The task: Of the records that follow, copy only the lines from the line containing "From Stdlib Require Import Reals Lra." to the line containing "(fun x => k))", both included, exactly as written.

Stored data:

☆ ☆ ☆

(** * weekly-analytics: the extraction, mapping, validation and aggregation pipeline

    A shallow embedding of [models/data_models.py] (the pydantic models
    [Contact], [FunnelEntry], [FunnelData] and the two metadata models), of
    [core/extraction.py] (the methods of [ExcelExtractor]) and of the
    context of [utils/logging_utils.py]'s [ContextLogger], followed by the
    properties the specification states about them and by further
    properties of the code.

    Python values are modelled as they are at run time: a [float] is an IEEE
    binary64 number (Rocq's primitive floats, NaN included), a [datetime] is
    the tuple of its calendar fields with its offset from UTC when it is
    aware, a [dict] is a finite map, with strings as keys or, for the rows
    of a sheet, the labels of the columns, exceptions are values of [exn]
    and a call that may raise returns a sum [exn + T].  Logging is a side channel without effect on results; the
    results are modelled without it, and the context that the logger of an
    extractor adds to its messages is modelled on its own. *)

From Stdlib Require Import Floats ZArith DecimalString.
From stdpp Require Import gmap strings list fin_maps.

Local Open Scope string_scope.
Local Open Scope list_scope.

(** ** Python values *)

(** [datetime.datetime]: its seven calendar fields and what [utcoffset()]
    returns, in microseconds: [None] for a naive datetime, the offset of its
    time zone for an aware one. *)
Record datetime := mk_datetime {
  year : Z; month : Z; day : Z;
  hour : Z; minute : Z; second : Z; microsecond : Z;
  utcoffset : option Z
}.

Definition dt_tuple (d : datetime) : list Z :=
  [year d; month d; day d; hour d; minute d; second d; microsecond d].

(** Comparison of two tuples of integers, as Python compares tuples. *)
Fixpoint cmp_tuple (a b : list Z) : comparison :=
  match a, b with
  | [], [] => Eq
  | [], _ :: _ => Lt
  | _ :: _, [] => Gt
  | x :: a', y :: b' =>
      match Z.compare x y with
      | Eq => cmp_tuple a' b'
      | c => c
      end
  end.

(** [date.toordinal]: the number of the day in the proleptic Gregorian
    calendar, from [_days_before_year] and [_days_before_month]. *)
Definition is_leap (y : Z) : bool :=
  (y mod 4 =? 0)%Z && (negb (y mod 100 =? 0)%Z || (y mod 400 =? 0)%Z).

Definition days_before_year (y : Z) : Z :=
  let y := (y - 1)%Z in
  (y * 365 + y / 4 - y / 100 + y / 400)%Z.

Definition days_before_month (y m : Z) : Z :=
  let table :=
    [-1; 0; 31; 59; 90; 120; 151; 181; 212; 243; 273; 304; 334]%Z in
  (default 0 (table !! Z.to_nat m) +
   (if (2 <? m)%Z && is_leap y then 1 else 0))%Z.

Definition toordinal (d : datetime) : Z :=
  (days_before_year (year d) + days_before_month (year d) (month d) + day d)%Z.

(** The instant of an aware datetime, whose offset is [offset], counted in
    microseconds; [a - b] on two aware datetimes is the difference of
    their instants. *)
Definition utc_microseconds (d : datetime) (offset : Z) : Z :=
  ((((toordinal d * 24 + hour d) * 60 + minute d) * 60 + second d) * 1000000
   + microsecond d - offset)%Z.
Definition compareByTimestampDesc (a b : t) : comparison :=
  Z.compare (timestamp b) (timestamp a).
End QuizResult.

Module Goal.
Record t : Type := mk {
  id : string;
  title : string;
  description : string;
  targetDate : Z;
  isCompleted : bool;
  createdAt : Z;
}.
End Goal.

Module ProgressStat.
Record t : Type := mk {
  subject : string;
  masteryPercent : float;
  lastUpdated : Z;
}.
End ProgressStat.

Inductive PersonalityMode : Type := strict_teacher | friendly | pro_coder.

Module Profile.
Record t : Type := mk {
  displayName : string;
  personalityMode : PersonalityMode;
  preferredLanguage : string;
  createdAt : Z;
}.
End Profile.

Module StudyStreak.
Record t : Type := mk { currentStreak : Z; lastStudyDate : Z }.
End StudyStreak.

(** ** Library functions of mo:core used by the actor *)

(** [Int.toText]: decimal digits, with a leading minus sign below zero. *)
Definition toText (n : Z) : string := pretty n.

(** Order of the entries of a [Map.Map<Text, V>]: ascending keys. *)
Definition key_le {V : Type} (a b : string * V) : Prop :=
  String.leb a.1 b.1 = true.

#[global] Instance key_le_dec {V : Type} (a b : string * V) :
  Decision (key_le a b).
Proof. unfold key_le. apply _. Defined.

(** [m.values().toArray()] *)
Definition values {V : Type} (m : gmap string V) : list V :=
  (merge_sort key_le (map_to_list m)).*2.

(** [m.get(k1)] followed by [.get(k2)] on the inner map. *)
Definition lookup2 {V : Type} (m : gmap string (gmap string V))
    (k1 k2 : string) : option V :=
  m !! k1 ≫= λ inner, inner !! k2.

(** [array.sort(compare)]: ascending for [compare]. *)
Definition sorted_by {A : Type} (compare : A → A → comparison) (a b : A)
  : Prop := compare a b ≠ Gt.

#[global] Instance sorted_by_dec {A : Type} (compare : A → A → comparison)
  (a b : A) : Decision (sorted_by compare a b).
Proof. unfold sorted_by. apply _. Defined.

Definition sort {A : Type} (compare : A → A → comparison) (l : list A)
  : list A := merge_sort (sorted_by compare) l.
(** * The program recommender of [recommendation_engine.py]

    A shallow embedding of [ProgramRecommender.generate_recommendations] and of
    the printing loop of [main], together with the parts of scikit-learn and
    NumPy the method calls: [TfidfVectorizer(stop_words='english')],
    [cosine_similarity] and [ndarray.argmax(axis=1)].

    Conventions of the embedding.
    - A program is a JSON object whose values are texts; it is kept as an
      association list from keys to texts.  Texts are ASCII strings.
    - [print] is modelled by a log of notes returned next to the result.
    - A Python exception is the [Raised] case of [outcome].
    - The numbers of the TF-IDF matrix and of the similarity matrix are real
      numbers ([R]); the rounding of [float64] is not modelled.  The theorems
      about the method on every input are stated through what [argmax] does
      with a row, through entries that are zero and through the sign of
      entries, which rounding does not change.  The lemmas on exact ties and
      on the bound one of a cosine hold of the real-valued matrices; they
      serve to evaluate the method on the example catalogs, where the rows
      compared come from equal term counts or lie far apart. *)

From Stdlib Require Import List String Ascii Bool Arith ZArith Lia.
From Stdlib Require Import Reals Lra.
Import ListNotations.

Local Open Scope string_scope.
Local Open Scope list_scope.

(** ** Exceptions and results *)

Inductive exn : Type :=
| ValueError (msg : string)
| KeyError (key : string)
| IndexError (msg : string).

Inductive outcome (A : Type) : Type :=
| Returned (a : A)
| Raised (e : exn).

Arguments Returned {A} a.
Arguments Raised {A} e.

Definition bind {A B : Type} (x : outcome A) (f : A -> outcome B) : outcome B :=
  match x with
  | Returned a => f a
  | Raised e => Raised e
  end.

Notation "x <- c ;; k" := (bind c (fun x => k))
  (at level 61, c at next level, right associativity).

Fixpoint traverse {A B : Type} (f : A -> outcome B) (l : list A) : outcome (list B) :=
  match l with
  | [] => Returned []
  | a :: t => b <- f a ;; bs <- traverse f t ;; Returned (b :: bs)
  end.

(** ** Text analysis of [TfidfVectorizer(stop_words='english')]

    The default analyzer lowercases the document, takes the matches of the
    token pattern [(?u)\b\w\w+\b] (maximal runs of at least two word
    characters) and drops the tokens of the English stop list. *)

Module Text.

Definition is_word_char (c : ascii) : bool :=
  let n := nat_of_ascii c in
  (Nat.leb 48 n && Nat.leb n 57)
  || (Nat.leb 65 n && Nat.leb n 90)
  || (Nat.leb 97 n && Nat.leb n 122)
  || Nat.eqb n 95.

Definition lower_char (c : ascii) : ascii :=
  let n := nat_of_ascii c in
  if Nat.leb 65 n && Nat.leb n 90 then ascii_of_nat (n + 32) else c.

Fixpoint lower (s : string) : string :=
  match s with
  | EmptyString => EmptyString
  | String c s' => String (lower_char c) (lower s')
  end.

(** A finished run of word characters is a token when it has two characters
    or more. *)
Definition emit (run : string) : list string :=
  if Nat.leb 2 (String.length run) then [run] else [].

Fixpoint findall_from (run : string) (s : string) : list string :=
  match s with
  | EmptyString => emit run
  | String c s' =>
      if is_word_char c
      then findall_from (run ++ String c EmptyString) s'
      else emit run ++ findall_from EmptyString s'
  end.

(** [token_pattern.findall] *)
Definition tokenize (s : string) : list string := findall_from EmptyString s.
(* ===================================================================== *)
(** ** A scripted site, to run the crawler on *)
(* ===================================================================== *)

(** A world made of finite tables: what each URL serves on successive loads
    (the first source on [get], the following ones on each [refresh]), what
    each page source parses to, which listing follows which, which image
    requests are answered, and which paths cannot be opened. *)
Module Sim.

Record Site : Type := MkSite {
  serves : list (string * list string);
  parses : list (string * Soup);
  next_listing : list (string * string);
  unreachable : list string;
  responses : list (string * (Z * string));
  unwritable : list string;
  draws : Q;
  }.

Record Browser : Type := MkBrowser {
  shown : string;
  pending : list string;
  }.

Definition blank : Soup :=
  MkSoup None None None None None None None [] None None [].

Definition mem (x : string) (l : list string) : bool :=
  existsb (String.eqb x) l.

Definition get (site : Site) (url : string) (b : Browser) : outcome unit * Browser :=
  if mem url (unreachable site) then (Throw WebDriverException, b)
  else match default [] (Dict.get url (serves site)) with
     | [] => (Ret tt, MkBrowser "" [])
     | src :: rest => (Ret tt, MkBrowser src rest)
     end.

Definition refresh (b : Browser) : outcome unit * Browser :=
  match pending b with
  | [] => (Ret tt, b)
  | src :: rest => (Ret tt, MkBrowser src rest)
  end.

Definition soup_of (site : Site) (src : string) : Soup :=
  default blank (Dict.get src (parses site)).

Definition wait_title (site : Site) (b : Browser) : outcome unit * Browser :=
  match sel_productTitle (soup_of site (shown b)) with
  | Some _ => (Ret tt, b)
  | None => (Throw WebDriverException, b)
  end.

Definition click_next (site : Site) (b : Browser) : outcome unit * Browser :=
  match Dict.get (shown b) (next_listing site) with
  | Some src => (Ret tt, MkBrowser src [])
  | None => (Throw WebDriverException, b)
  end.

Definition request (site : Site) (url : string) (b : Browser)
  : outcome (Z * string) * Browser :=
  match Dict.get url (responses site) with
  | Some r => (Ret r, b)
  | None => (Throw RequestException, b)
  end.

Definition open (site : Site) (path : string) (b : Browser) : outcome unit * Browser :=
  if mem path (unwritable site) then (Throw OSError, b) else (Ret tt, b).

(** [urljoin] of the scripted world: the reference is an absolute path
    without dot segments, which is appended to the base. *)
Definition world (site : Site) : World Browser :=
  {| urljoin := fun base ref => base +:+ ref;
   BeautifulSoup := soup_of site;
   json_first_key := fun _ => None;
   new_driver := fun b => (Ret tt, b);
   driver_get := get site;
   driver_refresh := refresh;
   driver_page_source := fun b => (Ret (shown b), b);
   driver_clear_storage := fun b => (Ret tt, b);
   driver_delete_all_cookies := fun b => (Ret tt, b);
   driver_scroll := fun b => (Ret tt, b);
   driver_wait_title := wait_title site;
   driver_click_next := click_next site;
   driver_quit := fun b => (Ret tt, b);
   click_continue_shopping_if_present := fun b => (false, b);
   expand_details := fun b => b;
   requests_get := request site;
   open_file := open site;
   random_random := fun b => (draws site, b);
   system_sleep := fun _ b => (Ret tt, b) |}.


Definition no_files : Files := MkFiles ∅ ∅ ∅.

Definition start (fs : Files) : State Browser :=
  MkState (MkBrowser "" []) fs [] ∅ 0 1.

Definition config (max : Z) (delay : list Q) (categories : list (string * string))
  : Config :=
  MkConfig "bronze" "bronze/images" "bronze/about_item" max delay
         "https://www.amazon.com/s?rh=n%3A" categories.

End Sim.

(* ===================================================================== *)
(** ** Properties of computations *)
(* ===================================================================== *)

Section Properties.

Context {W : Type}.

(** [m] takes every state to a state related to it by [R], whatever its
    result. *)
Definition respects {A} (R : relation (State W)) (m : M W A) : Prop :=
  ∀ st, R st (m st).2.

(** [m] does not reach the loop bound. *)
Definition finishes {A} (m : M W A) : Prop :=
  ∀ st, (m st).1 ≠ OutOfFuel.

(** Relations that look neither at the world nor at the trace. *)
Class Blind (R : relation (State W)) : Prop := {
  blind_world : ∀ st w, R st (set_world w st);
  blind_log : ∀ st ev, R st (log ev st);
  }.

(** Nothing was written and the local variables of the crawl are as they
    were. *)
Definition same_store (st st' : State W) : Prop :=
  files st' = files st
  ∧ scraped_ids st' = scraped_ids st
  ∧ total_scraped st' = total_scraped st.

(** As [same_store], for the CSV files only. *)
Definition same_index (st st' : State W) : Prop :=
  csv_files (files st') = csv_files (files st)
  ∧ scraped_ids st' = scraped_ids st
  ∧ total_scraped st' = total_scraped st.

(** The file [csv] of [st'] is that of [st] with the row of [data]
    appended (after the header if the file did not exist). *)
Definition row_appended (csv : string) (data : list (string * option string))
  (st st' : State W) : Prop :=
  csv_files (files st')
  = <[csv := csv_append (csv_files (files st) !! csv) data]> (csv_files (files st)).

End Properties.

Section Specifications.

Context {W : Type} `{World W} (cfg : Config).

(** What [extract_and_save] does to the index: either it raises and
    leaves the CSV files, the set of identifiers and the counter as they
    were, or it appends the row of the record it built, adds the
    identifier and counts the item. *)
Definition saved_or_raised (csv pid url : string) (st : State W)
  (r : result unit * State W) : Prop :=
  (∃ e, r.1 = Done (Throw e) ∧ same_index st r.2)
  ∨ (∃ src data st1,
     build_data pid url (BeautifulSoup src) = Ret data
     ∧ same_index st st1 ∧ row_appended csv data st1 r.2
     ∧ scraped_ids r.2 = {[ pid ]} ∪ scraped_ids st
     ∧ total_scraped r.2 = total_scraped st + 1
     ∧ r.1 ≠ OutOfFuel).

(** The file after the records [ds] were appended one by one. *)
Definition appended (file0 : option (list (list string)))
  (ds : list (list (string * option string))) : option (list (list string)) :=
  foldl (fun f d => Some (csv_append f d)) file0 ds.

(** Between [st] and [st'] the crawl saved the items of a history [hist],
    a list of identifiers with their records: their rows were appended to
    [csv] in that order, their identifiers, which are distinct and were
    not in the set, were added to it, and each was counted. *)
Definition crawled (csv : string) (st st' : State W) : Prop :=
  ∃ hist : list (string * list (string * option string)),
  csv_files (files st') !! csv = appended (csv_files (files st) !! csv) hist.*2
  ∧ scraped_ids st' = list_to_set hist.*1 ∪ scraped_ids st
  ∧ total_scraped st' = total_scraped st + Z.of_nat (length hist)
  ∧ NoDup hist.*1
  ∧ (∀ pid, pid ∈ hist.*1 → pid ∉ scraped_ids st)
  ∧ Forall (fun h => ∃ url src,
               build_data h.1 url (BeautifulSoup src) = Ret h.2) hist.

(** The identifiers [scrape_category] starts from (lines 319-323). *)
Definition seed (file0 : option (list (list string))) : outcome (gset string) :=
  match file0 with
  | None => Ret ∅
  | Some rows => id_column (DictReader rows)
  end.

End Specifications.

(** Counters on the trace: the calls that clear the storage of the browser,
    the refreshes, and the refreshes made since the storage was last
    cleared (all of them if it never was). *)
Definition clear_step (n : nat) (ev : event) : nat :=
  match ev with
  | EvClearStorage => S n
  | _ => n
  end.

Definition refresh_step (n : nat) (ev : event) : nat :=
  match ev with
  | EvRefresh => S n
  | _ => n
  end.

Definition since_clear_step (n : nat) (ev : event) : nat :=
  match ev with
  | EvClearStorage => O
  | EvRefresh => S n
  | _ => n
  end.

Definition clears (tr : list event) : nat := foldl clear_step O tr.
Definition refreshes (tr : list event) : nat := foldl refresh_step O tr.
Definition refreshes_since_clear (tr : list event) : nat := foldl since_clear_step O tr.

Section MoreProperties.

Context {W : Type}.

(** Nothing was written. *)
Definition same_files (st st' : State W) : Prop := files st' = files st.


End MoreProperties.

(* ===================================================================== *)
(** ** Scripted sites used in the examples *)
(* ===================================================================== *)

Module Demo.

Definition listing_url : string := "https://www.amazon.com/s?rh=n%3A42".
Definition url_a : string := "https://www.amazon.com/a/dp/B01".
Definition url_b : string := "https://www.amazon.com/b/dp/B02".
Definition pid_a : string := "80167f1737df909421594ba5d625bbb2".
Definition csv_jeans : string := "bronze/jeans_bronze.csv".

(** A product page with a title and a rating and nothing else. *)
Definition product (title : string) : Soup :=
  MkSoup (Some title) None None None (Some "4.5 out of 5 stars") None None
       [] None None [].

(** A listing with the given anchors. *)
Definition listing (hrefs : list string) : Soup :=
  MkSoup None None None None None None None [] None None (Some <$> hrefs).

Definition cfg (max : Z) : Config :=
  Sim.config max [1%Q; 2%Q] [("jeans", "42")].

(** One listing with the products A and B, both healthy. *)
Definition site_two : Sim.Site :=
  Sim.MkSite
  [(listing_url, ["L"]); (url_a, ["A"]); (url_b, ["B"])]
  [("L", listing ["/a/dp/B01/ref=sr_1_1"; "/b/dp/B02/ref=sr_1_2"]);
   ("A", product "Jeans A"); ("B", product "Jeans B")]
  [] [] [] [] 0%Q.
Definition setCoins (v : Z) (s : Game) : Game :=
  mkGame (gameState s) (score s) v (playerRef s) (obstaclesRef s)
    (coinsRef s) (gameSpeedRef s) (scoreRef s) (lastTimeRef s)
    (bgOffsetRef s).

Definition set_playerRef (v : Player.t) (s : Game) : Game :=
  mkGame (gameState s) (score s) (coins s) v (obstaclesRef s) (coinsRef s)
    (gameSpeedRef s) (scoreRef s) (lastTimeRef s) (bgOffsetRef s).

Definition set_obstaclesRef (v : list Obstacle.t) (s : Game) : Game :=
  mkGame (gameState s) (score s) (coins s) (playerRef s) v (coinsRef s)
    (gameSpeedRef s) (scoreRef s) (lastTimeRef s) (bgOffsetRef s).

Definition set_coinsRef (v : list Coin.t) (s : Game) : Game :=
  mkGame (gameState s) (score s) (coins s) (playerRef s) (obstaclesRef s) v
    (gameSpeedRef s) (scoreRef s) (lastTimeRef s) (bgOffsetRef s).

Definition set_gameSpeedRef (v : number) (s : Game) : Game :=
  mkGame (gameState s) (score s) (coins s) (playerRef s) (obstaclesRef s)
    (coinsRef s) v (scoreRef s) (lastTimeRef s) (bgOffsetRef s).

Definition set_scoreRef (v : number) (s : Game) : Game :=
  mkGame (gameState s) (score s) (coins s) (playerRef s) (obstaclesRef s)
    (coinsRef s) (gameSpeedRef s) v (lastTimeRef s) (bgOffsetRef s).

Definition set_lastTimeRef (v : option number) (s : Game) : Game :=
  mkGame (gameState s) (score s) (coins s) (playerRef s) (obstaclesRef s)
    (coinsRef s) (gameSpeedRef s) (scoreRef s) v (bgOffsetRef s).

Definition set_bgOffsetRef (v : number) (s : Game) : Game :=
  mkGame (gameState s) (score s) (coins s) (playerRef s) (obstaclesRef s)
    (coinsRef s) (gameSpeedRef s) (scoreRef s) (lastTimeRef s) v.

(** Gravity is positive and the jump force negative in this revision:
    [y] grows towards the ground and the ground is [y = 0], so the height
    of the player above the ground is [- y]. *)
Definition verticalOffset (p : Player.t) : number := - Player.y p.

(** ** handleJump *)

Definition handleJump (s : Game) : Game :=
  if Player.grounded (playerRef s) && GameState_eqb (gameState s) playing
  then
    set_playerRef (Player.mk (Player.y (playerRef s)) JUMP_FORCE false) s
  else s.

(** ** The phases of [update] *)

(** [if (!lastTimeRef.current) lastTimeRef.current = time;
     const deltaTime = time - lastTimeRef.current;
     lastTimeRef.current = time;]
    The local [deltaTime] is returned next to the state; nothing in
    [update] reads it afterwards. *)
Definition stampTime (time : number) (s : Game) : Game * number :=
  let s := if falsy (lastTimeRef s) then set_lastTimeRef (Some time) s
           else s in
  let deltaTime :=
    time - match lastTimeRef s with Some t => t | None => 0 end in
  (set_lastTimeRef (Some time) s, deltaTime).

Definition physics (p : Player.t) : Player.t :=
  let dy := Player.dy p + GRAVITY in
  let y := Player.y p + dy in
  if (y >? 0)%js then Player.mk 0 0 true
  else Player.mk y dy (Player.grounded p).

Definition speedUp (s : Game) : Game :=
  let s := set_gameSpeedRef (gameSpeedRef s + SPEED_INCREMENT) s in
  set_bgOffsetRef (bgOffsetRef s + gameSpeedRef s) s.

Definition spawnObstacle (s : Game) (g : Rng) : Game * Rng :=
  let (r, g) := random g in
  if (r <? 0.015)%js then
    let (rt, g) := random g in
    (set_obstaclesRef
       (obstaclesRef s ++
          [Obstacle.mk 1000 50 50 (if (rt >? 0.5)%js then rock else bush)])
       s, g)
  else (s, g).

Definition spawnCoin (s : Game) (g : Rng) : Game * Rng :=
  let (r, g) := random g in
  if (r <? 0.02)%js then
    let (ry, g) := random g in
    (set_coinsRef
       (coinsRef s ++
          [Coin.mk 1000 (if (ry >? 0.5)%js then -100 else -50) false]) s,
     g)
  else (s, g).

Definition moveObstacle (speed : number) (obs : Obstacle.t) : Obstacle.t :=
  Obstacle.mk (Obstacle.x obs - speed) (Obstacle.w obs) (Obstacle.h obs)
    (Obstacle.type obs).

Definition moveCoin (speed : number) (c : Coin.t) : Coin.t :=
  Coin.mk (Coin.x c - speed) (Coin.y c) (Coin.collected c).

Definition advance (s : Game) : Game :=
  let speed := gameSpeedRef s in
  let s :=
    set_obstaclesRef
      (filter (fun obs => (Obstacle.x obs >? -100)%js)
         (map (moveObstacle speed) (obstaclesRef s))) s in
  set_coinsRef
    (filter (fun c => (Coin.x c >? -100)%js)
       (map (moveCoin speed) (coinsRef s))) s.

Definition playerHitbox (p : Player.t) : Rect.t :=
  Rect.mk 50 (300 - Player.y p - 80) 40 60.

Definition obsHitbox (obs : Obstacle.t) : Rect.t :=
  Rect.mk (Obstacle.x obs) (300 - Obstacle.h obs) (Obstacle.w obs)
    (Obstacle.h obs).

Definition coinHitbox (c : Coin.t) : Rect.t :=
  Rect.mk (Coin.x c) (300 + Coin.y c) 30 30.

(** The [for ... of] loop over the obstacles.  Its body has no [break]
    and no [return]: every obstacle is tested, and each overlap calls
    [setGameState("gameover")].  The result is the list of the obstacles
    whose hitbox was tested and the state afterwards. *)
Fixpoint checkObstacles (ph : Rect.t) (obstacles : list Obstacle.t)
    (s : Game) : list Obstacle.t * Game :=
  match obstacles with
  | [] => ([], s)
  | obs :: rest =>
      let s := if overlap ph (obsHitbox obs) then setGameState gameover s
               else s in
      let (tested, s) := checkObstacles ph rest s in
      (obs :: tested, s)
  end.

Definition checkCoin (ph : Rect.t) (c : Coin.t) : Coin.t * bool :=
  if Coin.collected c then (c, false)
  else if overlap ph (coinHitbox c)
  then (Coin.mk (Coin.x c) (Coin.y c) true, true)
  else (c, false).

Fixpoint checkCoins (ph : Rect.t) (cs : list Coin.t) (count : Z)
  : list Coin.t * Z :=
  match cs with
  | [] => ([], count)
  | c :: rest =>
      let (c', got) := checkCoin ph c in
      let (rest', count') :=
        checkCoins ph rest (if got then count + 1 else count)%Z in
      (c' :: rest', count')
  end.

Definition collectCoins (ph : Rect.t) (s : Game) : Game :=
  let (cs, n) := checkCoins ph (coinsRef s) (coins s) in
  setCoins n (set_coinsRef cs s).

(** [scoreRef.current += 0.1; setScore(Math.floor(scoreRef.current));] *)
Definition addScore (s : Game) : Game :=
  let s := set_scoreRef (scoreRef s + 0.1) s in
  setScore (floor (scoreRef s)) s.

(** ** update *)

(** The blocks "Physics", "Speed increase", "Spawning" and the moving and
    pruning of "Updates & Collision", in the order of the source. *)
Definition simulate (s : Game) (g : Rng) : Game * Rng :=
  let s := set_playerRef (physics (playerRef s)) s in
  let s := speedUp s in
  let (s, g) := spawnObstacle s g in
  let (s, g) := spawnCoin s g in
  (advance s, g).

☆ ☆ ☆

Result for this exercise:
From Stdlib Require Import Reals Lra.
Import ListNotations.

Local Open Scope string_scope.
Local Open Scope list_scope.

(** ** Exceptions and results *)

Inductive exn : Type :=
| ValueError (msg : string)
| KeyError (key : string)
| IndexError (msg : string).

Inductive outcome (A : Type) : Type :=
| Returned (a : A)
| Raised (e : exn).

Arguments Returned {A} a.
Arguments Raised {A} e.

Definition bind {A B : Type} (x : outcome A) (f : A -> outcome B) : outcome B :=
  match x with
  | Returned a => f a
  | Raised e => Raised e
  end.

Notation "x <- c ;; k" := (bind c (fun x => k))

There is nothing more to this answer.